(** The three ways [_start_drying] can end from a consistent world. *)
Lemma _start_drying_cases w temp duration :
  consistent w ->
  (is_drying (self w) = true /\
   _start_drying temp duration w =
     (Raised (command_error [Lit "Drying cycle already in progress"]), w)) \/
  (is_drying (self w) = false /\
   pheaters (printer w) !! heater_name (self w) = None /\
   _start_drying temp duration w =
     (Raised (command_error
        [Fmt "Filament dryer: Unable to find heater '%s': %s"
             [Str (heater_name (self w)); Str (lookup_reason (printer w))]]), w)) \/
  (exists o, is_drying (self w) = false /\
     pheaters (printer w) !! heater_name (self w) = Some o /\
     _start_drying temp duration w =
       (Ok tt, started temp duration (heater_name (self w)) o w)).
Proof.
  intros Hc. destruct (is_drying (self w)) eqn:Hd.
  - left. split; [done|]. by apply _start_drying_busy.
  - right. destruct (resolve_cases w Hc) as [(o & Hr & Ho)|[Hh Ho]].
    + right. exists o. split; [done|]. split; [done|]. by apply _start_drying_ok.
    + left. split; [done|]. split; [done|]. by apply _start_drying_no_heater.
Qed.

Lemma _stop_drying_cases w :
  consistent w ->
  (is_drying (self w) = false /\ _stop_drying w = (Ok tt, w)) \/
  (exists o, is_drying (self w) = true /\
     pheaters (printer w) !! heater_name (self w) = Some o /\
     _stop_drying w = (Ok tt, stopped (heater_name (self w)) o w)).
Proof.
  intros Hc. destruct (is_drying (self w)) eqn:Hd.
  - right. destruct (consistent_resolve w Hc Hd) as (h & o & Hh & -> & Ho).
    exists o. split; [done|]. split; [done|]. by apply _stop_drying_active.
  - left. split; [done|]. by apply _stop_drying_idle.
Qed.

(** Every call moves a consistent world by a few elementary changes, so a
    property kept by those is kept by every call. *)
Section Calls.
Variable P : world -> Prop.
Hypothesis P_responded : forall w o, P w -> P (responded o w).
Hypothesis P_clock_read : forall w, P w -> P (clock_read w).
Hypothesis P_stopped : forall w o,
  consistent w -> is_drying (self w) = true ->
  pheaters (printer w) !! heater_name (self w) = Some o ->
  P w -> P (stopped (heater_name (self w)) o w).
Hypothesis P_started : forall w temp duration o,
  consistent w -> is_drying (self w) = false ->
  pheaters (printer w) !! heater_name (self w) = Some o ->
  P w -> P (started temp duration (heater_name (self w)) o w).

Lemma _stop_drying_keeps w : consistent w -> P w -> P (_stop_drying w).2.
Proof using P_stopped.
  intros Hc Hw.
  destruct (_stop_drying_cases w Hc) as [[_ ->]|(o & ? & ? & ->)]; cbn; auto.
Qed.

Lemma _start_drying_keeps w temp duration :
  consistent w -> P w -> P (_start_drying temp duration w).2.
Proof using P_started.
  intros Hc Hw.
  destruct (_start_drying_cases w temp duration Hc)
    as [[_ ->]|[(_ & _ & ->)|(o & ? & ? & ->)]]; cbn; auto.
Qed.

Lemma _timer_callback_keeps w eventtime :
  consistent w -> P w -> P (_timer_callback eventtime w).2.
Proof using P_responded P_stopped.
  intros Hc Hw. destruct (is_drying (self w)) eqn:Hd.
  - destruct (consistent_resolve w Hc Hd) as (h & o & Hh & -> & Ho).
    destruct (py_le (end_time (self w) - eventtime) 0) eqn:Hle.
    + rewrite (_timer_callback_due w eventtime Hd Hle). cbn zeta.
      set (w1 := responded _ w).
      assert (P (_stop_drying w1).2) as Hs
        by (apply _stop_drying_keeps; [by apply consistent_responded|by apply P_responded]).
      destruct (_stop_drying w1) as [[[]|e] w2]; exact Hs.
    + rewrite (_timer_callback_running w eventtime _ o Hd Hle Hh Ho).
      repeat case_match; cbn; auto.
  - by rewrite (_timer_callback_idle w eventtime Hd).
Qed.

Lemma perform_keeps c w : consistent w -> P w -> P (perform c w).
Proof using All.
  intros Hc Hw. destruct c as [g| | | |t|t|temp dur|]; cbn [perform].
  - rewrite cmd_START_FILAMENT_DRYING_eq.
    destruct (start_parameters g w) as [[[temp dur]|e] w'] eqn:Hp;
      apply start_parameters_pure in Hp as ->; [|done].
    by apply _start_drying_keeps.
  - destruct (is_drying (self w)) eqn:Hd.
    + rewrite (cmd_STOP_FILAMENT_DRYING_active w Hd). by apply _stop_drying_keeps.
    + rewrite (cmd_STOP_FILAMENT_DRYING_idle w Hd). by apply P_responded.
  - destruct (is_drying (self w)) eqn:Hd.
    + destruct (consistent_resolve w Hc Hd) as (h & o & Hh & -> & Ho).
      rewrite (cmd_DRYER_STATUS_active w _ o Hd Hh Ho).
      case_match; cbn; auto.
    + rewrite (cmd_DRYER_STATUS_idle w Hd). by apply P_responded.
  - rewrite cmd_LIST_DRYER_PRESETS_eq. by apply P_responded.
  - by apply _timer_callback_keeps.
  - destruct (get_status_pure t w) as [s ->]. done.
  - by apply _start_drying_keeps.
  - by apply _stop_drying_keeps.
Qed.
End Calls.

Lemma perform_consistent c w : consistent w -> consistent (perform c w).
Proof.
  intros Hc. apply perform_keeps; try done.
  - intros. by apply consistent_responded.
  - intros. by apply consistent_clock_read.
  - intros. by apply consistent_stopped.
  - intros. by apply consistent_started.
Qed.

Lemma reachable_consistent cfg p w : reachable cfg p w -> consistent w.
Proof.
  induction 1 as [|w c _ IH]; [apply consistent_init|by apply perform_consistent].
Qed.

Lemma reachable_static cfg p w : reachable cfg p w -> static_of cfg w.
Proof.
  induction 1 as [|w c Hr IH]; [done|].
  apply (perform_keeps (static_of cfg)); try done.
  by eapply reachable_consistent.
Qed.

(** The methods never find a heater handle without its object. *)
Lemma stale_handle_not_raised cfg p w :
  reachable cfg p w ->
  (forall temp seconds, (_start_drying temp seconds w).1 <> Raised stale_handle) /\
  (_stop_drying w).1 <> Raised stale_handle /\
  (forall eventtime, (_timer_callback eventtime w).1 <> Raised stale_handle) /\
  (cmd_DRYER_STATUS w).1 <> Raised stale_handle.
Proof.
  intros Hr. pose proof (reachable_consistent cfg p w Hr) as Hc.
  assert (forall w, consistent w -> (_stop_drying w).1 <> Raised stale_handle) as Hstop.
  { intros w1 Hc1.
    by destruct (_stop_drying_cases w1 Hc1) as [[_ ->]|(o & _ & _ & ->)]. }
  split; [|split; [by apply Hstop|split]].
  - intros temp seconds.
    by destruct (_start_drying_cases w temp seconds Hc)
      as [[_ ->]|[(_ & _ & ->)|(o & _ & _ & ->)]].
  - intros eventtime. destruct (is_drying (self w)) eqn:Hd.
    + destruct (consistent_resolve w Hc Hd) as (h & o & Hh & -> & Ho).
      destruct (py_le (end_time (self w) - eventtime) 0) eqn:Hle.
      * rewrite (_timer_callback_due w eventtime Hd Hle). cbn zeta.
        pose proof (Hstop _ (consistent_responded
          (respond_info [Lit "Filament drying cycle complete!"]) w Hc)) as Hs.
        destruct (_stop_drying _) as [[[]|e] w2]; cbn in *; congruence.
      * rewrite (_timer_callback_running w eventtime _ o Hd Hle Hh Ho).
        by repeat case_match.
    + by rewrite (_timer_callback_idle w eventtime Hd).
  - destruct (is_drying (self w)) eqn:Hd.
    + destruct (consistent_resolve w Hc Hd) as (h & o & Hh & -> & Ho).
      rewrite (cmd_DRYER_STATUS_active w _ o Hd Hh Ho). by case_match.
    + by rewrite (cmd_DRYER_STATUS_idle w Hd).
Qed.

(** ** The claims *)


Lemma reachable_idle_world : reachable petg_config bench idle_world.
Proof. apply reachable_init. Qed.

Lemma reachable_drying_world : reachable petg_config bench drying_world.
Proof. apply reachable_step, reachable_init. Qed.

Lemma stop_leaves_idle w w' :
  _stop_drying w = (Ok tt, w') -> is_drying (self w') = false.
Proof.
  open_world w. run. destruct dr; cbn; [|by intros [= <-]].
  repeat (case_match; cbn); intros [= <-]; reflexivity.
Qed.

Lemma run_ticks_idle times w :
  is_drying (self w) = false -> run_ticks times w = w.
Proof.
  intros Hd. unfold run_ticks. induction times as [|t times IH]; cbn; [done|].
  by rewrite (_timer_callback_idle w t Hd).
Qed.

Lemma cmd_STOP_FILAMENT_DRYING_leaves_idle w w' :
  cmd_STOP_FILAMENT_DRYING w = (Ok tt, w') -> is_drying (self w') = false.
Proof.
  destruct (is_drying (self w)) eqn:Hd.
  - rewrite (cmd_STOP_FILAMENT_DRYING_active w Hd). apply stop_leaves_idle.
  - rewrite (cmd_STOP_FILAMENT_DRYING_idle w Hd). by intros [= <-].
Qed.

(** C5.  A firing of the timer callback that finds no cycle in progress,
    in particular any firing after a stop has returned, answers [NEVER] and
    changes nothing: no heater write, no response, no attribute.  The same
    holds of any number of such firings. *)
Theorem stale_tick_is_inert (w0 w : world) (now : Q) (times : list Q) :
  is_drying (self w) = false \/
  _stop_drying w0 = (Ok tt, w) \/
  cmd_STOP_FILAMENT_DRYING w0 = (Ok tt, w) ->
  _timer_callback now w = (Ok NEVER, w) /\ run_ticks times w = w.
Proof.
  intros H.
  assert (is_drying (self w) = false) as Hd.
  { destruct H as [H|[H|H]]; [done| |].
    - by eapply stop_leaves_idle.
    - by eapply cmd_STOP_FILAMENT_DRYING_leaves_idle. }
  split; [by apply _timer_callback_idle|by apply run_ticks_idle].
Qed.

Lemma stale_tick_is_inert_witness :
  let w := (_stop_drying drying_world).2 in
  _timer_callback 250 w = (Ok NEVER, w) /\ run_ticks [251; 252; 253] w = w.
Proof.
  apply (stale_tick_is_inert drying_world). right. left. vm_compute. reflexivity.
Defined.

(** C2.  A start request during a cycle is refused with the "already in
    progress" error, and a start that fails, whether called directly or
    through the command, leaves the whole world as it was: every attribute
    of the instance, the heater and its target, the timers, the clock. *)
Theorem failing_start_changes_nothing (cfg : config) (p : host) (w : world)
    (temp duration : Q) (g : gcmd) :
  reachable cfg p w ->
  (is_drying (self w) = true ->
   _start_drying temp duration w =
     (Raised (command_error [Lit "Drying cycle already in progress"]), w)) /\
  (forall e w', _start_drying temp duration w = (Raised e, w') -> w' = w) /\
  (forall e w', cmd_START_FILAMENT_DRYING g w = (Raised e, w') -> w' = w).
Proof.
  intros Hr. pose proof (reachable_consistent cfg p w Hr) as Hc.
  assert (forall t d e w', _start_drying t d w = (Raised e, w') -> w' = w) as Hs.
  { intros t d e w'.
    destruct (_start_drying_cases w t d Hc)
      as [[_ ->]|[(_ & _ & ->)|(o & _ & _ & ->)]]; by intros [= <-]. }
  split; [by apply _start_drying_busy|]. split; [by apply Hs|].
  intros e w'. rewrite cmd_START_FILAMENT_DRYING_eq.
  destruct (start_parameters g w) as [[[t d]|e'] w1] eqn:Hp;
    apply start_parameters_pure in Hp as ->; [by apply Hs|by intros [= <-]].
Qed.

Lemma failing_start_changes_nothing_witness :
  (is_drying (self drying_world) = true ->
   _start_drying 50 3600 drying_world =
     (Raised (command_error [Lit "Drying cycle already in progress"]),
      drying_world)) /\
  (forall e w', _start_drying 50 3600 drying_world = (Raised e, w') ->
                w' = drying_world) /\
  (forall e w',
     cmd_START_FILAMENT_DRYING
       {| PRESET := None; TEMP := Some 50; DURATION := Some 1 |} drying_world
       = (Raised e, w') -> w' = drying_world).
Proof.
  apply (failing_start_changes_nothing petg_config bench).
  apply reachable_step, reachable_init.
Defined.

(** C3.  In every world reached from the freshly loaded instance by any
    sequence of calls, a timer handle is held exactly when a cycle is in
    progress. *)
Theorem timer_held_iff_drying (cfg : config) (p : host) (w : world) :
  reachable cfg p w ->
  (timer_handler (self w) <> None <-> is_drying (self w) = true).
Proof. intros Hr. apply (timer_iff_drying w), (reachable_consistent cfg p w Hr). Qed.

Lemma timer_held_iff_drying_witness :
  timer_handler (self drying_world) <> None <->
  is_drying (self drying_world) = true.
Proof.
  apply (timer_held_iff_drying petg_config bench).
  apply reachable_step, reachable_init.
Defined.

Lemma py_le_due (deadline now : Q) :
  deadline <= now -> py_le (deadline - now) 0 = true.
Proof. intros H. unfold py_le. apply Qle_bool_iff. lra. Qed.

(** C1.  When the timer callback fires during a cycle at or after the
    deadline, it announces completion, does exactly what [_stop_drying]
    does from there (the timer is unregistered and the handle dropped, the
    heater goes back to the target saved at the start, the cycle attributes
    are cleared) and answers [NEVER]. *)
Theorem tick_at_deadline_completes (cfg : config) (p : host) (w : world)
    (now : Q) :
  reachable cfg p w ->
  is_drying (self w) = true ->
  end_time (self w) <= now ->
  let w1 := responded (respond_info [Lit "Filament drying cycle complete!"]) w in
  let w2 := (_timer_callback now w).2 in
  _timer_callback now w = (Ok NEVER, (_stop_drying w1).2) /\
  (_stop_drying w1).1 = Ok tt /\
  responses (printer w2) =
    (responses (printer w) ++
       [respond_info [Lit "Filament drying cycle complete!"];
        respond_info [Lit "Filament drying stopped"]])%list /\
  timer_handler (self w2) = None /\
  (forall handle, timer_handler (self w) = Some handle ->
                  timers (printer w2) !! handle = None) /\
  heater_target w2 = Some (original_target (self w)) /\
  is_drying (self w2) = false /\
  target_temp (self w2) = 0 /\ duration (self w2) = 0 /\
  start_time (self w2) = 0 /\ end_time (self w2) = 0.
Proof.
  intros Hr Hd Hle w1 w2.
  pose proof (reachable_consistent cfg p w Hr) as Hc.
  destruct (consistent_resolve w Hc Hd) as (h & o & Hh & -> & Ho).
  assert (_stop_drying w1 = (Ok tt, stopped (heater_name (self w)) o w1)) as Hs
    by (by apply _stop_drying_active).
  assert (_timer_callback now w = (Ok NEVER, (_stop_drying w1).2)) as Ht.
  { rewrite (_timer_callback_due w now Hd (py_le_due _ _ Hle)). cbn zeta.
    fold w1. by rewrite Hs. }
  subst w2. rewrite Ht, Hs. cbn.
  repeat split; try done.
  - by rewrite <- app_assoc.
  - intros handle ->. apply lookup_delete_eq.
  - unfold heater_target. cbn. by rewrite lookup_insert_eq.
Qed.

YOUR INSTRUCTIONS
Restate word for word only the lines above from the line containing "- by eapply cmd_STOP_FILAMENT_DRYING_leaves_idle." to the line containing "called directly or", both of them included.

SOLUTION FOR THIS EXERCISE
    - by eapply cmd_STOP_FILAMENT_DRYING_leaves_idle. }
  split; [by apply _timer_callback_idle|by apply run_ticks_idle].
Qed.

Lemma stale_tick_is_inert_witness :
  let w := (_stop_drying drying_world).2 in
  _timer_callback 250 w = (Ok NEVER, w) /\ run_ticks [251; 252; 253] w = w.
Proof.
  apply (stale_tick_is_inert drying_world). right. left. vm_compute. reflexivity.
Defined.

(** C2.  A start request during a cycle is refused with the "already in
    progress" error, and a start that fails, whether called directly or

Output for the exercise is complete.